(** * express-forms-and-data: users storage, validation, controller and router

    A shallow embedding of
      - [storages/usersStorage.js]   (class [usersStorage]),
      - [controller/usersController.js] ([validateUser] and the handlers),
      - [routes/usersRouter.js]      (both revisions found in the sources),
    together with the theorems that relate them to the specification.
    The controller is embedded as [controller/usersController.js] has it;
    the earlier snapshot that validates the two names only is not embedded.

    Conventions.
    - A JavaScript string is a sequence of UTF-16 code units; it is modelled
      by [string], one [ascii] per code unit, which covers the code units
      U+0000..U+00FF.
    - [this.storage] is an ordinary object used as a dictionary.  Its own
      properties are a [gmap] from property keys to records; the properties
      it inherits from its prototype chain are modelled separately, because
      [this.storage[id]] reads them as well.
    - [this.id] is a JavaScript number used as a counter; it is modelled by
      [N] (increments of a number are exact below 2^53). *)

From stdpp Require Import base strings list gmap pretty.
From Stdlib Require Import Ascii String NArith ZArith Lia Sorted.

Local Open Scope string_scope.
Local Open Scope N_scope.

(* ===================================================================== *)
(** ** JavaScript strings *)
(* ===================================================================== *)

Module JsString.

Definition code (c : ascii) : N := N_of_ascii c.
____________________
- _THE PROBLEM_
Above are the records; copy every line in them that holds the word "Open".

- _TASK ANSWER_
Local Open Scope string_scope.
Local Open Scope N_scope.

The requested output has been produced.